# Recipe for vanilla custard please



## Viper_SA (7/6/18)

Hi,
Can anyone hook me up with a nice vanilla custard recipe please?

Reactions: Like 2


----------



## Raindance (7/6/18)

Viper_SA said:


> Hi,
> Can anyone hook me up with a nice vanilla custard recipe please?

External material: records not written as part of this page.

(* ===== verification/Redaction.v ===== *)
(** * What is kept off the screen and the wire ([security/])

    The redaction of secrets in what the model says ([sandbox.rs]), the scan
    of inputs for injected instructions ([injection.rs]) and the check that a
    model endpoint is local. *)

From S2P Require Import Prelude RustStr RustNum OriginAuth.
From Stdlib Require Import Ascii.
Local Open Scope string_scope.
Local Open Scope list_scope.

(** ** Secrets *)

Record SecretPattern := { sp_name : string; sp_prefix : string; sp_min_len : nat }.

Definition SECRET_PATTERNS : list SecretPattern :=
  [{| sp_name := "api_key"; sp_prefix := "sk-"; sp_min_len := 20 |};
   {| sp_name := "api_key"; sp_prefix := "pk-"; sp_min_len := 20 |};
   {| sp_name := "bearer_token"; sp_prefix := "eyJ"; sp_min_len := 30 |};
   {| sp_name := "aws_key"; sp_prefix := "AKIA"; sp_min_len := 16 |};
   {| sp_name := "github_token"; sp_prefix := "ghp_"; sp_min_len := 20 |};
   {| sp_name := "github_token"; sp_prefix := "gho_"; sp_min_len := 20 |};
   {| sp_name := "github_token"; sp_prefix := "ghs_"; sp_min_len := 20 |};
   {| sp_name := "slack_token"; sp_prefix := "xoxb-"; sp_min_len := 20 |};
   {| sp_name := "slack_token"; sp_prefix := "xoxp-"; sp_min_len := 20 |}].

(** The characters that end a token. *)
Definition ends_token (c : string) : bool :=
  is_whitespace c || existsb (String.eqb c) [dquote; "'"; ","; "}"].

(** The token a text starts with. *)
Definition leading_token (s : string) : string := concat_str (take_while (fun c => negb (ends_token c)) (chars s)).

(** Each round passes a token that is at least as long as the prefix. *)
Fixpoint secret_matches_from (fuel : nat) (text : string) (p : SecretPattern) : list string :=
  match fuel with
  | O => []
  | S fuel =>
      match split_once text (sp_prefix p) with
      | None => []
      | Some (_, after) =>
          let rest := sp_prefix p +:+ after in
          let token := leading_token rest in
          let later := secret_matches_from fuel (sdrop (String.length token) rest) p in
          if Nat.leb (sp_min_len p) (String.length token) then token :: later else later
      end
  end.
Definition find_secret_matches (text : string) (p : SecretPattern) : list string :=
  secret_matches_from (S (String.length text)) text p.

Definition redacted (p : SecretPattern) : string := "[REDACTED:" +:+ sp_name p +:+ "]".

Definition redact_pattern (result : string) (p : SecretPattern) : string :=
  foldl (fun result re_match => replace result re_match (redacted p)) result (find_secret_matches result p).

Definition sanitize_output (text : string) : string := foldl redact_pattern text SECRET_PATTERNS.

(** ** Local endpoints *)

Definition rsplit_at (s : string) : string := List.last (split_char s "@") "".
Definition first_piece (s p : string) : string := hd "" (split_char s p).

Definition extract_host (url : string) : string :=
  let url := trim url in
  let stripped :=
    match strip_prefix url "http://" with
    | Some s => s
    | None => default url (strip_prefix url "https://")
    end in
  let host_port := rsplit_at (first_piece stripped "/") in
  let host :=
    match strip_prefix host_port "[" with
    | Some rest =>
        match split_once rest "]" with
        | Some (inner, _) => "[" +:+ inner +:+ "]"
        | None => host_port
        end
    | None => first_piece host_port ":"
    end in
  to_ascii_lowercase host.

(** [str::parse::<IpAddr>]. *)
Definition parse_octet (s : string) : option N :=
  if sforall byte_is_digit s && Nat.leb 1 (String.length s) && Nat.leb (String.length s) 3
     && (String.eqb s "0" || negb (starts_with s "0"))
  then parse_u8 s else None.
Definition parse_v4 (s : string) : option IpAddr :=
  match split_char s "." with
  | [a; b; c; d] =>
      a ← parse_octet a; b ← parse_octet b; c ← parse_octet c; d ← parse_octet d; Some (V4 a b c d)
  | _ => None
  end.

Definition hex_digit_value (a : ascii) : option N :=
  if byte_is_digit a then Some (N_of_ascii a - 48)%N
  else if byte_in 97 102 a then Some (N_of_ascii a - 87)%N
  else if byte_in 65 70 a then Some (N_of_ascii a - 55)%N
  else None.
Fixpoint hex_value (s : string) (acc : N) : option N :=
  match s with
  | "" => Some acc
  | String a s => d ← hex_digit_value a; hex_value s (acc * 16 + d)%N
  end.
Definition parse_segment (s : string) : option N :=
  if Nat.leb 1 (String.length s) && Nat.leb (String.length s) 4 then hex_value s 0 else None.

(** The groups of one side of [::]; a dotted quad may end the last side. *)
Fixpoint parse_segments (quad : bool) (l : list string) : option (list N) :=
  match l with
  | [] => Some []
  | [s] =>
      match parse_segment s with
      | Some n => Some [n]
      | None =>
          if quad then
            match parse_v4 s with
            | Some (V4 a b c d) => Some [a * 256 + b; c * 256 + d]%N
            | _ => None
            end
          else None
      end
  | s :: l => n ← parse_segment s; l ← parse_segments quad l; Some (n :: l)
  end.
Definition segments_of (s : string) : list string := if is_empty s then [] else split_char s ":".
Definition v6_of (l : list N) : option IpAddr :=
  match l with
  | [a; b; c; d; e; f; g; h] => Some (V6 a b c d e f g h)
  | _ => None
  end.
Definition parse_v6 (s : string) : option IpAddr :=
  match split_once s "::" with
  | None => parse_segments true (segments_of s) ≫= v6_of
  | Some (head, tail) =>
      head ← parse_segments false (segments_of head);
      tail ← parse_segments true (segments_of tail);
      if Nat.leb (length head + length tail) 7
      then v6_of (head ++ repeat 0%N (8 - (length head + length tail)) ++ tail) else None
  end.
Definition parse_ip (s : string) : option IpAddr :=
  match parse_v4 s with Some ip => Some ip | None => parse_v6 s end.
(** The transcript export can be had without the token.  The token is asked
    for on the path [/api/chat/export], with or without a query; the route is
    taken for every path that starts so.  With a token configured, a request
    for the export of a conversation is refused without it, and the same
    conversation is exported when its id follows a slash. *)
Lemma export_escapes_the_token :
  guard_token house_guard = Some "secret" /\
  core_gate house_limits house_guard (get_request "/api/chat/export?id=c1") =
    GatedOut MissingToken None /\
  exists rq, core_gate house_limits house_guard (get_request "/api/chat/export/id=c1") =
    Passed (RequestRoute.Export "c1") rq None /\ presented_token rq = None.
Proof. split_and!; [by vm_compute|by vm_compute|]. eexists. split; by vm_compute. Qed.

End concrete.
(* ===== verification/Conversations.v ===== *)
(** * The conversation store ([conversation.rs])

    Every chat is kept in two tables, written one message or one batch at a time
    and pruned by age and by length. *)

From S2P Require Import Prelude RustStr RustNum Sql Json.
From stdpp Require Import sorting.
From Stdlib Require Import Ascii.
Local Open Scope string_scope.
Local Open Scope list_scope.
Local Open Scope rust_scope.

(** ** Data *)

Record Conversation := {
  cv_id : string;
  cv_title : string;
  created_ms : Z;
  updated_ms : Z;
}.

Record MessageRow := {
  mg_id : Z;
  mg_conv : string;
  mg_role : string;
  mg_content : string;
  mg_tool_name : option string;
  mg_ts_ms : Z;
  mg_speaker : option string;
}.

Record ChatTables := {
  conversations : list Conversation;
  messages : list MessageRow;
}.

Definition no_chats : ChatTables := {| conversations := []; messages := [] |}.

Record ConversationMeta := {
  cm_id : string;
  cm_title : string;
  cm_created_ms : Z;
  cm_updated_ms : Z;
  message_count : nat;
}.

Record StoredMessage := {
  sm_role : string;
  sm_content : string;
  sm_speaker : option string;
}.

Record BatchMessage := {
  bm_role : string;
  bm_content : string;
  bm_tool_name : option string;
  bm_speaker : option string;
}.

Record Message := { role : string; content : string }.

(** ** Text *)

(** [str::is_char_boundary]. *)
Definition is_char_boundary (text : string) (i : nat) : bool :=
  match i with
  | O => true
  | _ => match bytes text !! i with
         | Some a => negb (byte_is_cont a)
         | None => Nat.eqb i (String.length text)
         end
  end.

Fixpoint boundary_at_most (text : string) (max_bytes : nat) : nat :=
  match max_bytes with
  | O => O
  | S n => if is_char_boundary text (S n) then S n else boundary_at_most text n
  end.

Definition truncate_at_char_boundary (text : string) (max_bytes : nat) : string :=
  if Nat.leb (String.length text) max_bytes then text
  else String.substring 0 (boundary_at_most text max_bytes) text.

(** The title a first message gives its conversation. *)
Definition title_of (content : string) : string :=
  if Nat.ltb 60 (String.length content) then truncate_at_char_boundary content 57 +:+ "..." else content.

Definition generate_id (ts : N) : string := "conv-" +:+ show_hex ts.

(** ** Rows *)

Definition has_conversation (id : string) (t : ChatTables) : bool :=
  existsb (fun c => String.eqb (cv_id c) id) (conversations t).

Definition of_conv (conv_id : string) (t : ChatTables) : list MessageRow :=
  filter (fun m => mg_conv m = conv_id) (messages t).

Definition user_count (conv_id : string) (t : ChatTables) : nat :=
  length (filter (fun m => mg_role m = "user") (of_conv conv_id t)).

Definition with_messages (l : list MessageRow) (t : ChatTables) : ChatTables :=
  {| conversations := conversations t; messages := l |}.
Definition with_conversations (l : list Conversation) (t : ChatTables) : ChatTables :=
  {| conversations := l; messages := messages t |}.

Definition new_conversation (id title : string) (now : Z) (t : ChatTables) : ChatTables :=
  with_conversations
    (conversations t ++ [{| cv_id := id; cv_title := title; created_ms := now; updated_ms := now |}]) t.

I unfortunately do not have access to my recipes on this tablet. I can later today give you one for something that to me came close to Game Over Custard, a very much simpler recipe though, or you can Google the above as 'the not so discontinued.... ',it does require quite a lot of ingredients though. If you want, please remind me.

Regards

Reactions: Like 1


----------



## Lawrence A (7/6/18)

I have not yet mixed this but it looks quite yummy

https://alltheflavors.com/recipes/79203#creamy_vanilla_custard_by_cloudymotherchucker

Reactions: Like 1 | Winner 1


----------



## Andre (7/6/18)

I am not a custard fan, but am enjoying this one.

Reactions: Like 1


----------



## Viper_SA (7/6/18)

Thanks @Andre, might try the Cap Custard as a stand alone, I'm one of those people that hardly taste strawberry at all.

Reactions: Like 1


----------



## craigb (7/6/18)

Viper_SA said:


> Thanks @Andre, might try the Cap Custard as a stand alone, I'm one of those people that hardly taste strawberry at all.


Cap Custard V1 4%
Cap Sugar Cookie V1 8%
Simple Sugar Cookie
I reckon there's a lot of leeway to tweak percentages and ratios to suit your taste. This is one of my favourite vapes.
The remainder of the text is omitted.